Rechtsanwalt Jens Jeromin


Guten Tag,
ich bin freie Mitarbeiterin bei einem Automatenaufsteller. Es werden mit interessierten Kunden, die einen Aufstellplatz zur Verfügung stellen können (Hauswand, Zaun etc.) Vereinbarungen abgeschlossen, die eine Provisionsvergütung beinhalten. Es handelt sich um kleine Süsswarenautomaten verschiedener Größen.
Nun wurde ein Haus, an dem 2 Automatengehäuse montiert sind, erst zwecks Renovierung, dann zur Bewohnung weiterverkauft. Der Automatenaufsteller wurde nicht informiert, der Hausverkäufer wohnt an einem damals noch unbekannten Ort, der einzige Hausbewohner (ein Mitglied der Erbengemeinschaft), der in dieser Zeit die Provision entgegennahm, ist verstorben, deshalb auch der Hausverkauf.
So konnte vorübergehend keine Provision ausbezahlt werden. Es besteht noch heute ein Vertrag (Provisionsvereinbarung) mit dem Hausverkäufer, eine Erbengemeinschaft.
Das Haus war bei Anfahrten stets abgeschlossen, somit niemand zu erreichen, lediglich Innenrenovierungsarbeiten waren von aussen zu erkennen, Briefkasten, Türglocke waren ohne Namen.

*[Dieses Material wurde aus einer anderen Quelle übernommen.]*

Definition sample_send : send := Send "alice" 1 10 false.
(** Four sends one after another; then two that read before either counts. *)
Definition race_sends : list (list send) := [repeat sample_send 5; [sample_send]].
Definition tight_turns : list (Z * nat) :=
  map (fun i => (hour, i)) (repeat 0%nat 47 ++ repeat 1%nat 3 ++ repeat 0%nat 8 ++ repeat 1%nat 8).

(** C36. The limiter is not safe for concurrent use.  Two workers that serve six
    sends of one account within one minute let all six through, although the
    default limit is five: two sends both read a count of four before either is
    counted. *)
Theorem concurrent_sends_exceed_the_limit :
  let ws := (serve_turns default_limits tight_turns (idle race_sends) new_memory_store).1 in
  Forall (fun w => Forall (fun x => x.2 = Ok allow_it) (wk_done w)) ws /\
  all_through MsgMinute "alice" ws = 6 /\ w_max (window_of MsgMinute default_limits) = 5 /\
  Forall (fun t => truncate t.1 minute = truncate hour minute) tight_turns.
Proof.
  assert ((serve_turns default_limits tight_turns (idle race_sends) new_memory_store).1 =
    [Worker None [] (repeat (sample_send, Ok allow_it) 5); Worker None [] [(sample_send, Ok allow_it)]]) as -> by (vm_compute; reflexivity).
  cbv zeta. split; [repeat constructor|]. split; [reflexivity|]. split; [reflexivity|].
  unfold tight_turns. apply Forall_map, Forall_true. done.
Qed.

Lemma concurrent_overshoot_bounded_witness :
  all_through MsgMinute "alice" (serve_turns default_limits tight_turns (idle race_sends) new_memory_store).1 <= 5 + (2 - 1) * 1.
Proof.
  apply (concurrent_overshoot_bounded default_limits MsgMinute "alice" hour 1 race_sends tight_turns).
  - reflexivity.
  - reflexivity.
  - reflexivity.
  - repeat constructor; vm_compute; discriminate.
  - split; vm_compute; discriminate.
  - reflexivity.
  - discriminate.
  - unfold tight_turns. apply Forall_map, Forall_true. intros i. reflexivity.
Defined.
(* ===== verification/Queue.v ===== *)
(** * The durable outbound queue: internal/transport/queue.go

    The [outbound_queue] table is the list of its rows; each method that runs an
    SQL statement is the function from the table to the table that the statement
    computes.  [now] is both the database's NOW() and the process' time.Now().
    JSON columns are kept decoded, and a NULL last_error is the empty string, as
    every reader of the row makes it. *)

From S2P Require Import Prelude GoStrings.
From stdpp Require Import sorting.
#[local] Open Scope Z_scope.

(** ** Messages and their status *)

Inductive queue_status :=
| StatusPending | StatusProcessing | StatusSent | StatusFailed | StatusRetry | StatusHeld.

#[export] Instance queue_status_eq_dec : EqDecision queue_status.
Proof. solve_decision. Defined.

Definition metadata_sender_pubkey : string := "sender_pubkey".

Record queued_message := QueuedMessage {
  id : string;
  message_id : string;
  from : string;
  to : list string;
  raw_message : string;
  status : queue_status;
  attempts : Z;
  max_attempts : Z;
  last_attempt : option Z;
  next_attempt : Z;
  last_error : string;
  created_at : Z;
  metadata : gmap string string }.

Abbreviation table := (list queued_message).

Record queue_config := QueueConfig {
  cfg_max_attempts : Z;
  retry_delays : list Z;
  process_batch : Z;
  poll_interval : Z }.

Definition default_queue_config : queue_config := {|
  cfg_max_attempts := 5;
  retry_delays := [1 * minute; 5 * minute; 15 * minute; 1 * hour; 4 * hour];
  process_batch := 10;
  poll_interval := 30 * second |}.

Definition with_status (s : queue_status) (r : queued_message) : queued_message := {|
  id := id r; message_id := message_id r; from := from r; to := to r;
  raw_message := raw_message r; status := s; attempts := attempts r;
  max_attempts := max_attempts r; last_attempt := last_attempt r;
  next_attempt := next_attempt r; last_error := last_error r;
  created_at := created_at r; metadata := metadata r |}.

(** [UPDATE outbound_queue SET ... WHERE p]: the new table and RowsAffected. *)
Definition update_where (p : queued_message -> bool) (f : queued_message -> queued_message)
    (t : table) : table := map (fun r => if p r then f r else r) t.
Definition rows_affected (p : queued_message -> bool) (t : table) : Z :=
  Z.of_nat (length (List.filter p t)).

Definition has_id (i : string) (r : queued_message) : bool := String.eqb (id r) i.
Definition find_id (i : string) (t : table) : option queued_message := List.find (has_id i) t.
Lemma faulty_step_suspended cfg (op : faulty_op) w pk at_ :
  suspended pk at_ w -> op_valid op.1 -> (forall now, op.1 <> LRelease now pk) ->
  (op_account op.1 = pk -> op.2 CGet = false) ->
  suspended pk at_ (faulty_step cfg w op) /\
  (forall r, r ∈ w_queue w -> metadata r !! metadata_sender_pubkey = Some pk -> r ∈ w_queue (faulty_step cfg w op)).
Proof.
  intros Hsus Hv Hrel Hget. destruct (decide (op_account op.1 = pk)) as [Heq|Hn].
  - destruct op as [[now pk' r reason|now pk'] fl]; simpl in *; subst pk'; [|by destruct (Hrel now)].
    unfold faulty_step. simpl. specialize (Hget eq_refl).
    destruct (faulty_apply_at_suspend cfg now pk r reason fl w at_) as [? ->]; done.
  - destruct (faulty_step_others cfg op w) as [Hsame Hq]. split.
    + destruct (live_mailbox_frame _ pk _ _ Hsame Hn) as [Hbox Hmark].
      destruct Hsus as [Hg (e & He & Hs & Ha & Hl)]. unfold suspended, hold_marks_last in *.
      rewrite Hmark. split; [|by exists e]. unfold gate_open, may_send in *. by rewrite Hbox.
    + intros r Hr Hpk. apply Hq; [done|]. unfold sent_by. apply bool_decide_eq_false. congruence.
Qed.

Lemma faultless_apply cfg now pk r reason (w : world) :
  f_inner (apply cfg now pk r reason (Flaky w no_fault)).1 = (apply cfg now pk r reason w).1.
Proof.
  unfold apply. simpl get_mark. cbv iota beta.
  unfold deescalate, remark, release, renew, escalate, enforce. simpl. unfold flaky_call. simpl.
  repeat (case_match; simplify_eq/=; try done).
Qed.
Definition diagnostic_of (diag : string) : string * string :=
  match cut ";" diag with
  | None => ("", "")
  | Some (_, v) =>
      let code := trim_space v in
      match parse_diagnostic code with
      | Some (c, enh, reason) => (if String.eqb enh "" then c else c +:+ " " +:+ enh, reason)
      | None => (code, "")
      end
  end.

Definition reason_from_subject (subject : string) : string :=
  let lower := to_lower subject in
  if contains lower "user unknown" || contains lower "does not exist" then "user unknown"
  else if contains lower "mailbox full" then "mailbox full"
  else if contains lower "spam" || contains lower "rejected" then "message rejected"
  else "".

Definition extract_diagnostic_info (m : mail_message) : string * string :=
  let diag := dsn_field m "Diagnostic-Code" in
  let '(code, reason) := if String.eqb diag "" then ("", "") else diagnostic_of diag in
  let status := header_get (header m) "Status" in
  let code := if negb (String.eqb status "") && String.eqb code "" then trim_space status else code in
  (code, if String.eqb reason "" then reason_from_subject (header_get (header m) "Subject") else reason).

Definition hard_bounce_keywords : list string :=
  ["user unknown"; "does not exist"; "no such user"; "invalid recipient"; "unknown user";
   "mailbox not found"; "address rejected"].
Definition soft_bounce_keywords : list string :=
  ["mailbox full"; "over quota"; "temporarily"; "try again"; "rate limit"; "too many";
   "connection timeout"].

Definition classify_bounce (code reason : string) : bounce_type :=
  if has_prefix code "5" then
    if (has_prefix code "5.2" || has_prefix code "5.7") &&
       (contains (to_lower reason) "full" || contains (to_lower reason) "quota")
    then BounceTypeSoft
    else BounceTypeHard
  else if has_prefix code "4" then BounceTypeSoft
  else
    let lower := to_lower reason in
    if contains_any lower hard_bounce_keywords then BounceTypeHard
    else if contains_any lower soft_bounce_keywords then BounceTypeSoft
    else BounceTypeUnknown.

Definition max_dsn_body_scan : nat := Z.to_nat (64 * 1024).

Definition bounce_subjects : list string :=
  ["delivery status notification"; "delivery failure"; "undeliverable"; "mail delivery failed";
   "returned mail"; "failure notice"; "non-delivery"].

Section inbound.
Context (read_message : string -> option mail_message).

Definition is_bounce (from data : string) : bool :=
  if String.eqb from "" || String.eqb from "<>" then true
  else match read_message data with
       | None => false
       | Some m =>
           let ct := header_get (header m) "Content-Type" in
           contains ct "multipart/report" || contains ct "message/delivery-status" ||
           contains_any (to_lower (header_get (header m) "Subject")) bounce_subjects
       end.

Definition parse_bounce (now : Z) (data : string) : option bounce_info :=
  m ← read_message data;
  let m := MailMessage (header m) (take_str max_dsn_body_scan (body m)) in
  let '(code, reason) := extract_diagnostic_info m in
  Some (BounceInfo (classify_bounce code reason) (extract_original_recipient m)
          (extract_original_message_id m) reason code now "").

(** [ProcessBounce]: the new row and the bounce its callback sees, if any. *)
Definition process_bounce (now : Z) (q : list queued_message) (data : string)
    (t : list bounce_row) : list bounce_row * option bounce_info :=
  let b := default (BounceInfo BounceTypeUnknown "" "" "failed to parse bounce" "" now "")
             (parse_bounce now data) in
  let b := attribute_sender now q b in
  (store_bounce b t, if notified b then Some b else None).

End inbound.

(** ** Queries over the table *)

Definition count_rows (p : bounce_row -> bool) (t : list bounce_row) : Z :=
  Z.of_nat (length (List.filter p t)).

Definition get_bounce_count (recipient : string) (since : Z) (t : list bounce_row) : Z :=
  count_rows (fun r => String.eqb (original_recipient (br_info r)) recipient &&
                       (since <? received_at (br_info r))) t.

Record sender_bounce_counts := SenderBounceCounts { sb_hard : Z; sb_soft : Z; sb_total : Z }.

Definition of_sender (pk : string) (since : Z) (r : bounce_row) : bool :=
  bool_decide (br_sender r = Some pk) && (since <? received_at (br_info r)).
Definition of_type (ty : bounce_type) (r : bounce_row) : bool := bool_decide (b_type (br_info r) = ty).

Definition sender_bounces (pk : string) (since : Z) (t : list bounce_row) : sender_bounce_counts :=
  if String.eqb pk "" then SenderBounceCounts 0 0 0
  else SenderBounceCounts
    (count_rows (fun r => of_sender pk since r && of_type BounceTypeHard r) t)
    (count_rows (fun r => of_sender pk since r && of_type BounceTypeSoft r) t)
    (count_rows (of_sender pk since) t).

Definition hard_bounce_window : Z := 30 * 24 * hour.

Definition is_hard_bounced (now : Z) (recipient : string) (t : list bounce_row) : bool :=
  0 <? count_rows (fun r => String.eqb (original_recipient (br_info r)) recipient &&
                            of_type BounceTypeHard r &&
                            (now - hard_bounce_window <? received_at (br_info r))) t.

(** * Lemmas *)

Example parse_diagnostic_example :
  diagnostic_of "smtp;550 5.1.1 User unknown" = ("550 5.1.1", "User unknown").
Proof. reflexivity. Qed.

Definition sample_dsn : string :=
  "Reporting-MTA: dns; mx.example.com" +:+ String LF (
  "Final-Recipient : rfc822; bob@example.com" +:+ String CR (String LF (
  "diagnostic-code: smtp; 552 5.2.2 mailbox full" +:+ String LF (
  "Message-Id: <m1@cloistr.xyz>")))).

Example dsn_body_examples :
  body_field "Final-Recipient" sample_dsn = "rfc822; bob@example.com" /\
  body_field "Diagnostic-Code" sample_dsn = "smtp; 552 5.2.2 mailbox full" /\
  embedded_message_id sample_dsn = Some "<m1@cloistr.xyz>".
Proof. vm_compute. done. Qed.

Lemma parse_diagnostic_code s c enh reason :
  parse_diagnostic s = Some (c, enh, reason) ->
  exists a b d, c = String a (String b (String d "")) /\ is_digit b = true.
Proof.
  unfold parse_diagnostic. destruct s as [|a [|b [|d [|e rest]]]]; try done.
  destruct (is_digit a && is_digit b && is_digit d && re_space e) eqn:Hd; [|done].
  destruct (parse_enhanced _) as [en r]. destruct (has_char LF _); [done|].
  intros [= <- <- <-]. reflect_bools. eauto.
Qed.

Lemma has_prefix_dot a b t : is_digit b = true ->
  has_prefix (String a (String b t)) "5.2" = false /\ has_prefix (String a (String b t)) "5.7" = false.
Proof.
  intros Hb. rewrite !has_prefix_cons.
  assert (Ascii.eqb "." b = false) as -> by (apply Ascii.eqb_neq; by intros <-).
  by rewrite !andb_false_l, !andb_false_r.
Qed.

Lemma latest_elem q r : latest q = Some r -> r ∈ q.
Proof.
  revert r. induction q as [|x q IH]; simpl; [done|]. intros r.
  destruct (latest q) as [r'|]; [destruct (_ <? _)|]; intros [= <-]; set_solver.
Qed.

Lemma latest_is_latest q r s : latest q = Some r -> s ∈ q -> created_at s <= created_at r.
Proof.
  revert r s. induction q as [|x q IH]; simpl; [done|]. intros r s Hr Hs.
  apply elem_of_cons in Hs as [->|Hs].
  - destruct (latest q) as [r'|]; [destruct (Z.ltb_spec (created_at x) (created_at r'))|]; simplify_eq; lia.
  - destruct (latest q) as [r'|] eqn:Hl.
    + specialize (IH r' s eq_refl Hs). destruct (Z.ltb_spec (created_at x) (created_at r')); simplify_eq; lia.
    + destruct q; [by apply not_elem_of_nil in Hs|]. simpl in Hl. repeat case_match; done.
Qed.

Definition outbound_bounce (now : Z) (message_id sender err recipient : string) : bounce_info :=
  BounceInfo (classify_from_error err) recipient message_id err (extract_smtp_code_from_error err) now sender.

Definition outbound_row (now : Z) (message_id sender err recipient : string) : bounce_row :=
  BounceRow (outbound_bounce now message_id sender err recipient)
    (if String.eqb sender "" then None else Some sender).

Lemma record_outbound_rows now mid sender rs err t :
  (record_outbound_failure now mid sender rs err t).1 = t ++ map (outbound_row now mid sender err) rs.
Proof.
  revert t. induction rs as [|r rs IH]; intros t; simpl; [by rewrite app_nil_r|].
  specialize (IH (store_bounce (outbound_bounce now mid sender err r) t)).
  unfold outbound_bounce in IH at 1.
  destruct (record_outbound_failure _ _ _ _ _ _) as [t' ns]. simpl in *. rewrite IH.
  unfold store_bounce. by rewrite <- app_assoc.
Qed.

Lemma record_outbound_notified now mid sender rs err t :
  (record_outbound_failure now mid sender rs err t).2 =
    if bool_decide (classify_from_error err = BounceTypeUnknown) then []
    else map (outbound_bounce now mid sender err) rs.
Proof.
  revert t. induction rs as [|r rs IH]; intros t; simpl; [by case_bool_decide|].
  specialize (IH (store_bounce (outbound_bounce now mid sender err r) t)).
  unfold outbound_bounce in IH at 1.
  destruct (record_outbound_failure _ _ _ _ _ _) as [t' ns]. simpl in *. rewrite IH.
  unfold notified, outbound_bounce. simpl. by destruct (classify_from_error err).
Qed.

Lemma count_rows_app p t1 t2 : count_rows p (t1 ++ t2) = count_rows p t1 + count_rows p t2.
Proof. unfold count_rows. rewrite List.filter_app, length_app. lia. Qed.

Lemma count_rows_nonneg p t : 0 <= count_rows p t.
Proof. unfold count_rows. lia. Qed.

Lemma count_rows_map {A} (f : A -> bounce_row) p l :
  count_rows p (map f l) = Z.of_nat (length (List.filter (fun x => p (f x)) l)).
Proof.
  unfold count_rows. induction l as [|x l IH]; simpl; [done|].
  destruct (p (f x)); simpl; lia.
Qed.

Lemma pos_add a b : 0 <= a -> 0 <= b -> (0 <? a + b) = (0 <? a) || (0 <? b).
Proof. intros. destruct (Z.ltb_spec 0 (a + b)), (Z.ltb_spec 0 a), (Z.ltb_spec 0 b); simpl; lia || done. Qed.

Lemma filter_pos {A} (p : A -> bool) l :
  (0 <? Z.of_nat (length (List.filter p l))) = existsb p l.
Proof. induction l as [|x l IH]; simpl; [done|]. by destruct (p x). Qed.

(** * Properties *)

(** A permanent delivery failure adds one row per recipient, in order, all
    of the same type and all attributed to the sender (NULL when there is
    none), and notifies one callback per row unless the type is unknown. *)
Theorem outbound_failure_recorded_per_recipient now mid sender rs err t :
  record_outbound_failure now mid sender rs err t =
    (t ++ map (outbound_row now mid sender err) rs,
     if bool_decide (classify_from_error err = BounceTypeUnknown) then []
     else map (outbound_bounce now mid sender err) rs).
Proof.
  rewrite <- record_outbound_notified with (t := t), <- record_outbound_rows.
  apply surjective_pairing.
Qed.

Bei einer erneuten Anfahrt waren beide Automatengehäuse samt Automaten demontiert, im Haus war immer noch niemand zu erreichen.
Wochen später, bei einer erneuten Anfahrt, war plötzlich jemand anwesend. Ich fragte nach den Automaten, da wurde mir vom neuen Hausbesitzer mitgeteilt, daß er die Automaten samt Geld und Ware "weggeworfen" hätte. Es handelt sich um einen Warenwert von ca. 1000.- Euro. Weiter schilderte er, dass er mehrmals angerufen hätte, niemand war zu erreichen. Auf meine Frage, warum er nicht den Automatenaufsteller zwecks Kündigung/Abbau der Automaten angeschrieben hat, wo doch in jedem der Automaten die vollständige Firmenadresse angegeben ist, bekam ich keine Antwort.
Der Firmeninhaber (Automatenaufsteller) ist herzkrank und nicht in der Lage, einen Prozess der Gesundheit wegen durchzuziehen.
Ich möchte deshalb als freie Mitarbeiterin Dieses nun in Angriff nehmen. Da es für mich reiner Diebstahl / Unterschlagung ist, denke ich, dass ich ohne Anwalt auskomme. Ist es nun sinnvoll, erstmal eine Strafanzeige gegen den neuen Hausbesitzer zu stellen (der die Automaten abgebaut und angeblich "weggeworfen" hat)?
Wie sollte ich um Schadenersatz zu fordern weiter vorgehen?
Ist eine Vollmacht vom Automatenaufstellers erforderlich, dass ich Strafanzeige- ggf. einen Prozess
durchführen kann?

Im Voraus vielen Dank für die Beantwortung

Sehr geehrte Fragestellerin,

vielen Dank für Ihre Anfrage.

Sie müssen hier den auf Schadensersatz gerichteten zivilrechtlichen Aspekt vom strafrechtlichen Aspekt unterscheiden, der eine Ahndung strafrechtliche relevanten Verhaltens durch den Staat zum Gegenstand hat.

Soll das Verhalten zu einem strafrechtlichen Ermittlungsverfahren führen, so können Sie den Sachverhalt selbst zur Anzeige bringen, eine Vollmacht Ihres Chefs ist dafür nicht erforderlich, obschon es naturgemäß ratsam wäre, das generelle Vorgehen in dieser Sache vor Einleitung rechtlicher Schritte abzustimmen.

Zunächst ein Ermittlungsverfahren zu initiieren wäre dann mit Blick auf Schadensersatzansprüche hilfreich, wenn Sie sich durch die strafrechtlichen Ermittlungen eine Verbesserung der zivilrechtlichen Beweissituation erhoffen würden.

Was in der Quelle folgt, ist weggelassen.